Lemma wrap64_small (z : Z) : - 2 ^ 63 <= z < 2 ^ 63 -> wrap64 z = z.
Proof.
  intros Hz. unfold wrap64.
  rewrite Z.mod_small by lia. lia.
Qed.

Lemma wrap64_range (z : Z) : - 2 ^ 63 <= wrap64 z < 2 ^ 63.
Proof.
  unfold wrap64.
  pose proof (Z.mod_pos_bound (z + 2 ^ 63) (2 ^ 64) ltac:(lia)). lia.
Qed.

(** [time.Second * time.Duration(seconds)] is [seconds] seconds as long as
    the product fits the 64 bits of a [Duration]. *)
Lemma seconds_duration (seconds : Z) :
  minDuration <= seconds * Second <= maxDuration ->
  mul Second (of_int seconds) = seconds * Second.
Proof.
  unfold minDuration, maxDuration, mul, of_int, Second. intros H.
  rewrite (wrap64_small seconds) by lia.
  rewrite wrap64_small; lia.
Qed.

(** The product wraps once: wrapping the factor first changes nothing. *)
Lemma wrap64_mul_wrap (a b : Z) : wrap64 (a * wrap64 b) = wrap64 (a * b).
Proof.
  unfold wrap64. f_equal.
  pose proof (Z.div_mod (b + 2 ^ 63) (2 ^ 64) ltac:(lia)) as Hb.
  replace (a * ((b + 2 ^ 63) mod 2 ^ 64 - 2 ^ 63) + 2 ^ 63)
    with (a * b + 2 ^ 63 + (- a * ((b + 2 ^ 63) / 2 ^ 64)) * 2 ^ 64) by lia.
  apply Z_mod_plus_full.
Qed.

(** [time.Second * time.Duration(seconds)] for every [seconds]. *)
Lemma seconds_duration_wrapped (seconds : Z) :
  mul Second (of_int seconds) = wrap64 (seconds * 1000000000).
Proof.
  unfold mul, of_int, Second. rewrite wrap64_mul_wrap. f_equal. lia.
Qed.

Lemma default_duration : mul Second (of_int defaultTTL) = 5 * Second.
Proof. reflexivity. Qed.

Lemma Seconds_int_nonneg (d : Duration) : 0 <= d -> 0 <= Seconds_int d.
Proof.
  intros Hd. unfold Seconds_int, Second.
  rewrite Z.quot_div_nonneg by lia. apply Z.div_pos; lia.
Qed.


End TimeFacts.

(** ** Decimal rendering *)

Section ItoaFacts.

Import strconv.

Lemma to_int_proper (n : Z) :
  Z.to_int n <> Decimal.Pos Decimal.Nil /\ Z.to_int n <> Decimal.Neg Decimal.Nil.
Proof.
  destruct n as [|p|p]; simpl; split; try discriminate;
    intros [= H]; exact (Unsigned.to_uint_nonnil p H).
Qed.

Lemma Itoa_inj (a b : Z) : Itoa a = Itoa b -> a = b.
Proof.
  unfold Itoa. intros H.
  destruct (to_int_proper a) as [Ha1 Ha2], (to_int_proper b) as [Hb1 Hb2].
  pose proof (NilZero.isi _ Ha1 Ha2) as Ia.
  pose proof (NilZero.isi _ Hb1 Hb2) as Ib.
  rewrite H in Ia. rewrite Ia in Ib. injection Ib as Hab.
  rewrite <- (DecimalZ.of_to a), <- (DecimalZ.of_to b). now rewrite Hab.
Qed.

Lemma Itoa_nonneg_not_minus_one (n : Z) : 0 <= n -> Itoa n <> "-1".
Proof.
  intros Hn H. change "-1" with (Itoa (-1)) in H.
  apply Itoa_inj in H. lia.
Qed.

Lemma Itoa_nonneg_eqb (n : Z) : 0 <= n -> String.eqb (Itoa n) "-1" = false.
Proof.
  intros Hn. apply String.eqb_neq. now apply Itoa_nonneg_not_minus_one.
Qed.

End ItoaFacts.

(** ** Equations of the store operations *)

Section StoreEquations.

Implicit Types (s : Store) (key : string) (now : time.Time) (d : StoreData).

Lemma Expire_absent key seconds now s :
  s !! key = None ->
  Store_Expire key seconds now s = ("ERR data not found", s).
Proof. intros H. unfold Store_Expire. now rewrite H. Qed.

Lemma Expire_present key seconds now s d :
  s !! key = Some d ->
  Store_Expire key seconds now s =
    ("OK", <[key := {| value := value d;
                       expiresAt := now + time.mul time.Second (time.of_int seconds) |}]> s).
Proof. intros H. unfold Store_Expire. now rewrite H. Qed.

Lemma Set_eq key val now s :
  Store_Set key val now s =
    ("OK", <[key := {| value := val; expiresAt := now + 5 * time.Second |}]> s).
Proof.
  unfold Store_Set.
  rewrite (Expire_present key defaultTTL now _ _ (lookup_insert_eq s key _)).
  rewrite default_duration. simpl. now rewrite insert_insert_eq.
Qed.

Lemma TTL_absent key now s :
  s !! key = None -> Store_TTL key now s = ("-1", s).
Proof. intros H. unfold Store_TTL. now rewrite H. Qed.

Lemma TTL_never key now s d :
  s !! key = Some d -> expiresAt d = time.zero ->
  Store_TTL key now s = ("Data never expires", s).
Proof.
  intros H Hz. unfold Store_TTL, time.IsZero. rewrite H, Hz.
  now rewrite Z.eqb_refl.
Qed.

Lemma TTL_expired key now s d :
  s !! key = Some d -> expiresAt d <> time.zero -> expiresAt d <= now ->
  Store_TTL key now s = ("-1", delete key s).
Proof.
  intros H Hz Hle. unfold Store_TTL, time.IsZero, time.Until. rewrite H.
  destruct (Z.eqb_spec (expiresAt d) time.zero) as [|_]; [contradiction|].
  apply Sub_nonpos_iff in Hle.
  destruct (Z.leb_spec (time.Sub (expiresAt d) now) 0); [reflexivity | lia].
Qed.

Lemma TTL_live key now s d :
  s !! key = Some d -> expiresAt d <> time.zero -> now < expiresAt d ->
  Store_TTL key now s =
    (strconv.Itoa (time.Seconds_int (time.Sub (expiresAt d) now)), s).
Proof.
  intros H Hz Hlt. unfold Store_TTL, time.IsZero, time.Until. rewrite H.
  destruct (Z.eqb_spec (expiresAt d) time.zero) as [|_]; [contradiction|].
  apply Sub_pos_iff in Hlt.
  destruct (Z.leb_spec (time.Sub (expiresAt d) now) 0); [lia | reflexivity].
Qed.

Lemma Get_absent key now s :
  s !! key = None -> Store_Get key now s = ("ERR data doesn't exist", s).
Proof. intros H. unfold Store_Get. now rewrite H. Qed.

Lemma Get_never key now s d :
  s !! key = Some d -> expiresAt d = time.zero ->
  Store_Get key now s = (value d, s).
Proof.
  intros H Hz. unfold Store_Get. rewrite (TTL_never _ _ _ _ H Hz).
  now rewrite H.
Qed.

Lemma Get_expired key now s d :
  s !! key = Some d -> expiresAt d <> time.zero -> expiresAt d <= now ->
  Store_Get key now s = ("ERR data expired", delete key s).
Proof.
  intros H Hz Hle. unfold Store_Get. rewrite (TTL_expired _ _ _ _ H Hz Hle).
  now rewrite H.
Qed.

Lemma Get_live key now s d :
  s !! key = Some d -> expiresAt d <> time.zero -> now < expiresAt d ->
  Store_Get key now s = (value d, s).
Proof.
  intros H Hz Hlt. unfold Store_Get. rewrite (TTL_live _ _ _ _ H Hz Hlt).
  rewrite H, Itoa_nonneg_eqb; [reflexivity|].
  apply Seconds_int_nonneg. apply Sub_pos_iff in Hlt. lia.
Qed.

(** An entry that has not expired is returned, whether or not it
    carries an expiry. *)
Lemma Get_unexpired key now s d :
  s !! key = Some d -> now < expiresAt d ->
  Store_Get key now s = (value d, s).
Proof.
  intros H Hlt. destruct (Z.eq_dec (expiresAt d) time.zero) as [Hz|Hz].
  - now apply Get_never.
  - now apply Get_live.
Qed.

(** A read that follows a [Set] by less than the default TTL. *)
Lemma Get_after_Set key val (t0 t1 : time.Time) s :
  t1 - t0 < defaultTTL * time.Second ->
  Store_Get key t1 (snd (Store_Set key val t0 s)) =
    (val, snd (Store_Set key val t0 s)).
Proof.
  intros Hlt. rewrite Set_eq. simpl.
  rewrite (Get_unexpired key t1 _ _ (lookup_insert_eq s key _)); [reflexivity|].
  simpl. unfold defaultTTL in Hlt. lia.
Qed.

(** [TTL] and [Get] leave the store as it was or delete their key. *)
Lemma TTL_store key now s :
  snd (Store_TTL key now s) = s \/ snd (Store_TTL key now s) = delete key s.
Proof.
  unfold Store_TTL. destruct (s !! key) as [d|]; [|now left].
  destruct (time.IsZero (expiresAt d)); [now left|].
  destruct (time.Until now (expiresAt d) <=? 0); simpl; [now right | now left].
Qed.

Lemma Get_store (s : Store) (k : string) (now : time.Time) :
  snd (Store_Get k now s) = s \/ snd (Store_Get k now s) = delete k s.
Proof.
  unfold Store_Get, Store_TTL. destruct (s !! k) as [d|]; [|now left].
  destruct (time.IsZero (expiresAt d)); [now left|].
  destruct (time.Until now (expiresAt d) <=? 0); simpl; [now right|].
  destruct (String.eqb _ "-1"); now left.
Qed.

End StoreEquations.

(** ** The janitor's pass *)

Section Cleanup.

Implicit Types (s acc : Store) (key : string) (now : time.Time).

(** The test that [cleanup] applies to each entry it visits. *)
Lemma cleanup_test now (d : StoreData) :
  negb (time.IsZero (expiresAt d)) && time.After now (expiresAt d) = true
  <-> expiresAt d <> time.zero /\ expiresAt d < now.
Proof.
  unfold time.IsZero, time.After.
  destruct (Z.eqb_spec (expiresAt d) time.zero),
           (Z.ltb_spec (expiresAt d) now); simpl; intuition (lia || congruence).
Qed.

(** Ranging over [m] and deleting from [acc]: a key of [m] whose entry
    passes the test is gone, every other key reads as in [acc]. *)
Lemma cleanup_fold_lookup now acc (m : Store) key :
  map_fold (cleanup_step now) acc m !! key =
    match m !! key with
    | Some d =>
        if negb (time.IsZero (expiresAt d)) && time.After now (expiresAt d)
        then None else acc !! key
    | None => acc !! key
    end.
Proof.
  revert key.
  apply (map_fold_weak_ind
           (fun r m => forall key, r !! key =
              match m !! key with
              | Some d =>
                  if negb (time.IsZero (expiresAt d))
                     && time.After now (expiresAt d)
                  then None else acc !! key
              | None => acc !! key
              end)).
  - intros key. now rewrite lookup_empty.
  - intros i x m' r Hfresh IH key. unfold cleanup_step.
    destruct (decide (i = key)) as [->|Hne].
    + rewrite lookup_insert_eq.
      destruct (negb (time.IsZero (expiresAt x)) && time.After now (expiresAt x)).
      * apply lookup_delete_eq.
      * rewrite IH, Hfresh. reflexivity.
    + rewrite (lookup_insert_ne m' i key x Hne).
      destruct (negb (time.IsZero (expiresAt x)) && time.After now (expiresAt x)).
      * rewrite (lookup_delete_ne r i key Hne). apply IH.
      * apply IH.
Qed.

Lemma cleanup_lookup now s key :
  Store_cleanup now s !! key =
    match s !! key with
    | Some d =>
        if negb (time.IsZero (expiresAt d)) && time.After now (expiresAt d)
        then None else Some d
    | None => None
    end.
Proof.
  unfold Store_cleanup. rewrite cleanup_fold_lookup.
  destruct (s !! key) as [d|] eqn:H; reflexivity.
Qed.

End Cleanup.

Activity - Lines in the records that hold "Section" should be tallied, with the total given on its own.

Response to the task - 3